Which Networks are Least Susceptible to Cascading Failures?

The spread of a cascading failure through a network is an issue that comes up in many domains: in the contagious failures that spread among financial institutions during a financial crisis, through nodes of a power grid or communication network during a widespread outage, or through a human population during the outbreak of an epidemic disease. Here we study a natural model of threshold contagion: each node is assigned a numerical threshold drawn independently from an underlying distribution, and it will fail as soon as its number of failed neighbors reaches this threshold.
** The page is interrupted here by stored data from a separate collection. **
Definition execute (env : Env) (w : World) : World :=
  let w := match window env with
           | Some _ => clearInterval w
           | None => w
           end in
  let s := self w in
  match nodes s with
  | None | Some [] => fire_onLayoutEnd w
  | Some ns =>
      let width := match window env with
                   | Some (iw, _) =>
                       if bool_decide (width s = 0) then iw else width s
                   | None => width s
                   end in
      let height := match window env with
                    | Some (_, ih) =>
                        if bool_decide (height s = 0) then ih else height s
                    | None => height s
                    end in
      let c := match center s with
               | Some c => c
               | None => (width / 2, height / 2)
               end in
      match ns with
      | [n0] =>
          fire_onLayoutEnd
            (with_self
               {| center := Some c; maxIteration := maxIteration s;
                  edgeStrength := edgeStrength s;
                  nodeStrength := nodeStrength s;
                  coulombDisScale := coulombDisScale s;
                  damping := damping s; maxSpeed := maxSpeed s;
                  minMovement := minMovement s; interval := interval s;
                  factor := factor s; getMass := getMass s;
                  getCenter := getCenter s;
                  linkDistance := linkDistance s; gravity := gravity s;
                  preventOverlap := preventOverlap s;
                  nodeSize := nodeSize s; nodeSpacing := nodeSpacing s;
                  tick := tick s; nodes := Some [set_xy c.1 c.2 n0];
                  edges := edges s; width := width; height := height;
                  nodeMap := nodeMap s; nodeIdxMap := nodeIdxMap s;
                  onLayoutEnd := onLayoutEnd s; degrees := degrees s;
                  timeInterval := timeInterval s |} w)
      | _ =>
          let '(d, seeded) :=
            foldl (seed_node env width height) (draws w, []) ns in
          let idx := index_nodes 0 seeded ∅ in
          let s' :=
            {| center := Some c; maxIteration := maxIteration s;
               edgeStrength := Func (proccessToFunc (edgeStrength s) (Some 1));
               nodeStrength := Func (proccessToFunc (nodeStrength s) (Some 1));
               coulombDisScale := coulombDisScale s;
               damping := damping s; maxSpeed := maxSpeed s;
               minMovement := minMovement s; interval := interval s;
               factor := factor s;
               getMass := match getMass s with
                          | MassUnset => MassByDegree
                          | m => m
                          end;
               getCenter := getCenter s;
               linkDistance := Func (proccessToFunc (linkDistance s) (Some 1));
               gravity := gravity s;
               preventOverlap := preventOverlap s;
               nodeSize := if preventOverlap s
                           then SizeFunc (size_func (nodeSize s)
                                            (spacing_func (nodeSpacing s)))
                           else SizeUndefined;
               nodeSpacing := nodeSpacing s;
               tick := tick s; nodes := Some seeded;
               edges := edges s; width := width; height := height;
               nodeMap := idx; nodeIdxMap := idx;
               onLayoutEnd := onLayoutEnd s;
               degrees := getDegree source target (length seeded) idx
                            (default [] (edges s));
               timeInterval := timeInterval s |} in
          run env {| self := s'; timers := timers w;
                     next_timer := next_timer w; draws := d;
                     trace := trace w |}
      end
  end.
Despite the simplicity of the formulation, it has been very challenging to analyze the failure processes that arise from arbitrary threshold distributions, even qualitative questions concerning which graphs are the most resilient to cascading failures in these models have been difficult to resolve. Here we develop a set of new techniques for analyzing the failure probabilities of nodes in arbitrary graphs under this model, and we compare different graphs according to the maximum failure probability of any node in the graph when thresholds are drawn from a given distribution. We find that the space of threshold distributions has a surprisingly rich structure when we consider the risk that these thresholds induce on different graphs: small shifts in the distribution of the thresholds can favor graphs with a maximally clustered structure (i.e., cliques), those with a maximally branching structure (trees), or even intermediate hybrids.